Le Bitcoin a brièvement bondi au-dessus de 66 000 $ juste avant le discours sur l’état de l’Union de Donald Trump, puis a rendu une partie de ses gains. Peter Schiff y voit un mouvement fragile, alimenté par l’anticipation et la spéculation plus que par une vraie reprise. Son idée est simple : si le marché “achète” une promesse implicite, il peut aussi “vendre” la déception, vite et sans état d’âme.
En bref :
- Le Bitcoin a bondi avant le discours de Trump, puis a calmé le jeu.
- Schiff parle d’un rallye de spéculation, vulnérable à la déception.
- Le transcript publié ne mentionne pas Bitcoin, ce qui renforce le risque “sell the news”.
Une hausse éclair, puis le retour du réel
Le scénario a été presque mécanique. Le BTC est passé d’une zone proche de 64 000 $ à un pic autour de 66 000 $, avant de se stabiliser plus bas pendant et après l’allocution. Sur la séance, le mouvement a ressemblé à un sprint nerveux, pas à une marche tranquille.
Sur ce type de poussée, Schiff n’a pas besoin de chiffres compliqués. Il pointe le carburant psychologique : l’idée que Trump pourrait “valider” Bitcoin par une phrase, un clin d’œil, un signal. À ses yeux, ce n’est pas un fondamental. C’est une rumeur qui fait du bruit.

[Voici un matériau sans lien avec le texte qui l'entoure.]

(** What the trimming makes of a pipeline that begins with a stage that
    is no tap. *)
Lemma trim_spec (n : string) (x : stage) (rest : sequential) (i0 : nat) :
  is_tap x = false ->
  let m := (n, x) :: rest in
  let trimmed := firstn (trim_index m i0 + 1) m in
  match last_tap_index trimmed with
  | Some j => List.length trimmed = j + 1
  | None => trimmed = [(n, x)] /\ trim_index m i0 = 0
  end.
Proof.
  intros Hx m trimmed. subst trimmed.
  unfold trim_index. cbn [List.length m].
  pose proof (trim_scan_le m (List.length rest)) as Hle.
  destruct (trim_scan_tap_or_zero m (List.length rest)) as [Ht | H0].
  - rewrite Nat.add_1_r, (last_tap_index_firstn _ _ Ht).
    rewrite length_firstn. subst m. cbn [List.length]. lia.
  - rewrite H0. subst m. cbn. rewrite Hx. auto.
Qed.

Section HeadOfPipeline.

Variable B : backend.
Variables style_img content_img : tensor.
Variables content_layers style_layers : list string.

(** The walk leaves the first stage, named "0", where it is: no name it
    builds is "0". *)
Lemma walk_layer_head (s s' : assembly) (l : layer) (x : stage) (rest : sequential) :
  pipeline s = ("0", x) :: rest ->
  walk_layer B style_img content_img content_layers style_layers s l = Returns s' ->
  exists rest', pipeline s' = ("0", x) :: rest'.
Proof.
  intros Hp H. apply walk_layer_returns in H.
  destruct H as (i & name & l' & s2 & Hc & H2 & H3).
  apply classify_returns in Hc. destruct Hc as [Hc _].
  assert (Hname : String.eqb "0" name = false).
  { cbn [In] in Hc. decompose [or] Hc; try contradiction;
      match goal with E : _ = (i, name) |- _ => injection E as _ <- end;
      reflexivity. }
  apply add_content_loss_returns in H2.
  apply add_style_loss_returns in H3.
  assert (Hs2 : exists rest2, pipeline s2 = ("0", x) :: rest2).
  { destruct H2 as [[_ ->] | [_ (tgt & st & _ & ->)]]; cbn [pipeline];
      rewrite Hp, add_module_head by exact Hname; eauto.
    rewrite add_module_head by reflexivity. eauto. }
  destruct Hs2 as [rest2 Hs2].
  destruct H3 as [[_ ->] | [_ (feat & st & G & _ & _ & ->)]]; cbn [pipeline];
    [eauto|].
  rewrite Hs2, add_module_head by reflexivity. eauto.
Qed.

Lemma walk_head (cnn : list layer) :
  forall (s s' : assembly) (x : stage) (rest : sequential),
    pipeline s = ("0", x) :: rest ->
    walk B style_img content_img content_layers style_layers s cnn = Returns s' ->
    exists rest', pipeline s' = ("0", x) :: rest'.
Proof.
  induction cnn as [|l cnn IH]; intros s s' x rest Hp H; cbn in H.
  - injection H as <-. eauto.
  - apply bind_returns in H. destruct H as [s1 [H1 H]].
    destruct (walk_layer_head _ _ _ _ _ Hp H1) as [rest1 Hp1].
    eapply IH; eauto.
Qed.

End HeadOfPipeline.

Le détail qui fâche, c’est que le texte du discours publié par l’Associated Press ne contient pas “Bitcoin”, ni “crypto”. Autrement dit, la thèse du marché (une mention officielle) n’a pas eu sa scène. Et quand l’histoire attendue n’arrive pas, le prix peut se retrouver nu.
Le piège classique du “buy the rumor, sell the news”
Schiff décrit un vieux réflexe de marché : se positionner avant l’événement, puis prendre ses profits dès que l’événement passe. Même une mention de Bitcoin, dit-il en substance, pourrait déclencher une vente, car ceux “dans le bon timing” auraient déjà acheté. C’est brutal, mais cohérent avec la logique des catalyseurs politiques.
Ce mécanisme marche d’autant mieux quand la hausse est rapide. Une impulsion de quelques pourcents suffit à réveiller les ordres automatiques, les stops, et les mains qui ne veulent pas “reperdre” un gain. Résultat : la hausse devient sa propre menace, parce qu’elle crée des points de sortie évidents.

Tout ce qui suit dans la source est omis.